About this task
Your answer should repeat every line of the records below in which the word "step" appears.

Input data

(** The loop that creates the ants: one ant per iteration, a worker when
    the draw for its role is below the ratio. *)
Lemma create_ants_spec (cfg : Config) (n : nat) :
  forall g,
  length (fst (create_ants cfg n g)) = n /\
  (fair g -> 1 <= WORKER_RATIO cfg ->
     forall a, In a (fst (create_ants cfg n g)) -> is_worker a) /\
  (fair g -> WORKER_RATIO cfg <= 0 ->
     forall a, In a (fst (create_ants cfg n g)) -> is_soldier a).
Proof.
  induction n as [|n IH]; intros g.
  - simpl. repeat split; intros; (reflexivity || contradiction).
  - cbn [create_ants randint random uniform WorkerAnt.init SoldierAnt.init
         Ant.init].
    set (g4 := fun k => g (S (S (S (S k))))).
    assert (Hg4 : fair g -> fair g4) by (intros H k; apply H).
    destruct (IH g4) as (Hlen & Hwork & Hsold).
    destruct (Rlt_dec (g 2%nat) (WORKER_RATIO cfg)) as [Hlt | Hge];
      fold g4; destruct (create_ants cfg n g4) as [rest g'];
      cbn [fst snd length] in *.
    + split; [now rewrite Hlen|]. split.
      * intros Hg Hr a [<- | Ha]; [exact I | now apply Hwork; auto].
      * intros Hg Hr a Ha. specialize (Hg 2%nat). lra.
    + split; [now rewrite Hlen|]. split.
      * intros Hg Hr a Ha. specialize (Hg 2%nat). lra.
      * intros Hg Hr a [<- | Ha]; [exact I | now apply Hsold; auto].
Qed.

(** The loop that creates the food: one pile per iteration, each with
    the configured amount. *)
Lemma create_food_spec (cfg : Config) (n : nat) :
  forall g,
  length (fst (create_food cfg n g)) = n /\
  forall f, In f (fst (create_food cfg n g)) ->
            Food.amount f = FOOD_AMOUNT_PER_PILE cfg.
Proof.
  induction n as [|n IH]; intros g.
  - simpl. split; [reflexivity | contradiction].
  - cbn [create_food randint random].
    set (g2 := fun k => g (S (S k))).
    destruct (IH g2) as (Hlen & Hamount).
    destruct (create_food cfg n g2) as [rest g'].
    cbn [fst snd length] in *.
    split; [now rewrite Hlen|].
    intros f [<- | Hf]; [reflexivity | now apply Hamount].
Qed.

(** C3, as amended.  The set-up does no validation: for every
    configuration it constructs a simulation and raises nothing.  The
    ant group has [TOTAL_ANTS] members and the food group [FOOD_PILES]
    members, none when the count is negative; each pile holds
    [FOOD_AMOUNT_PER_PILE], negative or not; there is no pheromone and
    the obstacles are those of [main]; with a ratio of 1 or above every
    ant is a worker, with a ratio of 0 or below every ant is a soldier. *)
Theorem setup_constructs_for_every_config (cfg : Config) (g : Rng) :
  exists w,
    main_setup cfg g = Constructed w /\
    (forall msg, main_setup cfg g <> Raised msg) /\
    length (ant_group w) = Z.to_nat (TOTAL_ANTS cfg) /\
    length (food_group w) = Z.to_nat (FOOD_PILES cfg) /\
    ((TOTAL_ANTS cfg < 0)%Z -> ant_group w = []) /\
    ((FOOD_PILES cfg < 0)%Z -> food_group w = []) /\
    (forall f, In f (food_group w) ->
       Food.amount f = FOOD_AMOUNT_PER_PILE cfg) /\
    pheromone_group w = [] /\
    obstacle_group w = obstacle_list /\
    (fair g -> 1 <= WORKER_RATIO cfg ->
       forall a, In a (ant_group w) -> is_worker a) /\
    (fair g -> WORKER_RATIO cfg <= 0 ->
       forall a, In a (ant_group w) -> is_soldier a).
Proof.
  unfold main_setup.
  destruct (create_ants_spec cfg (Z.to_nat (TOTAL_ANTS cfg)) g)
    as (Hlen & Hwork & Hsold).
  destruct (create_ants cfg (Z.to_nat (TOTAL_ANTS cfg)) g) as [ants g1].
  destruct (create_food_spec cfg (Z.to_nat (FOOD_PILES cfg)) g1)
    as (Hflen & Hamount).
  destruct (create_food cfg (Z.to_nat (FOOD_PILES cfg)) g1) as [foods g2].
  cbn [fst snd] in *.
  eexists. split; [reflexivity|].
  cbn [ant_group food_group pheromone_group obstacle_group].
  split; [discriminate|].
  split; [exact Hlen | split; [exact Hflen|]].
  split.
  { intros Hneg.
    replace (Z.to_nat (TOTAL_ANTS cfg)) with 0%nat in Hlen by lia.
    now destruct ants. }
  split.
  { intros Hneg.
    replace (Z.to_nat (FOOD_PILES cfg)) with 0%nat in Hflen by lia.
    now destruct foods. }
  split; [exact Hamount|].
  split; [reflexivity | split; [reflexivity|]].
  split; assumption.
Qed.

(** C3 fails as stated: [bad_config] has a ratio above 1 and negative
    counts, and the set-up constructs a simulation from it, an empty
    one, instead of failing. *)
Lemma setup_validation_counterexample :
  invalid_config bad_config /\
  ~ (0 <= WORKER_RATIO bad_config <= 1) /\
  (TOTAL_ANTS bad_config < 0)%Z /\
  main_setup bad_config (fun _ => 0)
  = Constructed (mkWorld [] [] [] obstacle_list (fun _ => 0)) /\
  ~ (exists msg, main_setup bad_config (fun _ => 0) = Raised msg).
Proof.
  assert (Hr : ~ (0 <= WORKER_RATIO bad_config <= 1)) by (simpl; lra).
  split; [left; exact Hr|].
  split; [exact Hr|].
  split; [reflexivity|].
  split; [reflexivity|].
  intros [msg H]. discriminate H.
Qed.

(* ================================================================== *)
(** * Movement, continued: what [move] keeps *)
(* ================================================================== *)

Lemma advance_rect (self : Ant.t) :
  Ant.rect (Ant.advance self)
  = set_center (Ant.rect self)
      (round_away (Ant.x (Ant.advance self)),
       round_away (Ant.y (Ant.advance self))).
Proof. reflexivity. Qed.

Lemma set_center_twice (r : Rect) (c c' : Z * Z) :
  set_center (set_center r c) c' = set_center r c'.
Proof. reflexivity. Qed.

Lemma center_set_center (r : Rect) (c : Z * Z) : center (set_center r c) = c.
Proof.
  destruct c as [cx cy]. unfold center, centerx, centery, set_center.
  cbn [left top width height fst snd]. f_equal; lia.
Qed.

Lemma move_inside (self : Ant.t) (obstacle_group : list Obstacle.t)
    (g : Rng) :
  inside_screen self ->
  inside_screen (fst (Ant.move self obstacle_group g)).
Proof.
  intros [Hx Hy]. unfold Ant.move.
  set (a := Ant.advance self).
  set (b := Ant.boundary_check (Ant.x self) (Ant.y self) a).
  destruct (boundary_check_spec (Ant.x self) (Ant.y self) a)
    as (Bx & Kx & By & Ky & _).
  fold b in Bx, Kx, By, Ky.
  assert (Hb : inside_screen b).
  { split.
    - destruct (out_x_dec a) as [[H _] | [H _]].
      + now rewrite (Bx H).
      + rewrite (Kx H). unfold out_x in H. lra.
    - destruct (out_y_dec a) as [[H _] | [H _]].
      + now rewrite (By H).
      + rewrite (Ky H). unfold out_y in H. lra. }
  destruct (obstacle_check_spec (Ant.x self) (Ant.y self) b obstacle_group g)
    as [Hfree Hhit].
  destruct (spritecollide Obstacle.rect (Ant.rect b) obstacle_group) eqn:E.
  - now rewrite Hfree.
  - destruct Hhit as (Ex & Ey & _); [discriminate|].
    unfold inside_screen. now rewrite Ex, Ey.
Qed.

(** An ant inside the screen is inside the screen after [move],
    whatever the obstacles and the heading: a step that would leave
    through an edge is taken back on that axis, and a step into an
    obstacle is taken back altogether. *)
Theorem move_stays_inside (self : Ant.t) (obstacle_group : list Obstacle.t)
    (g : Rng) :
  inside_screen self ->
  inside_screen (fst (Ant.move self obstacle_group g)).
Proof. apply move_inside. Qed.

(** The statement at an ant next to the right edge, heading out. *)
Lemma move_stays_inside_witness :
  inside_screen
    (fst (Ant.move (Ant.mk (mkRect 797 298 5 5) 799 300 ANT_SPEED 0
                           ANT_TURN_SPEED)
                   obstacle_list (fun _ => 0))).
Proof.
  apply move_stays_inside.
  unfold inside_screen, SCREEN_WIDTH, SCREEN_HEIGHT. simpl. lra.
Defined.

Result of the task
    whatever the obstacles and the heading: a step that would leave
    through an edge is taken back on that axis, and a step into an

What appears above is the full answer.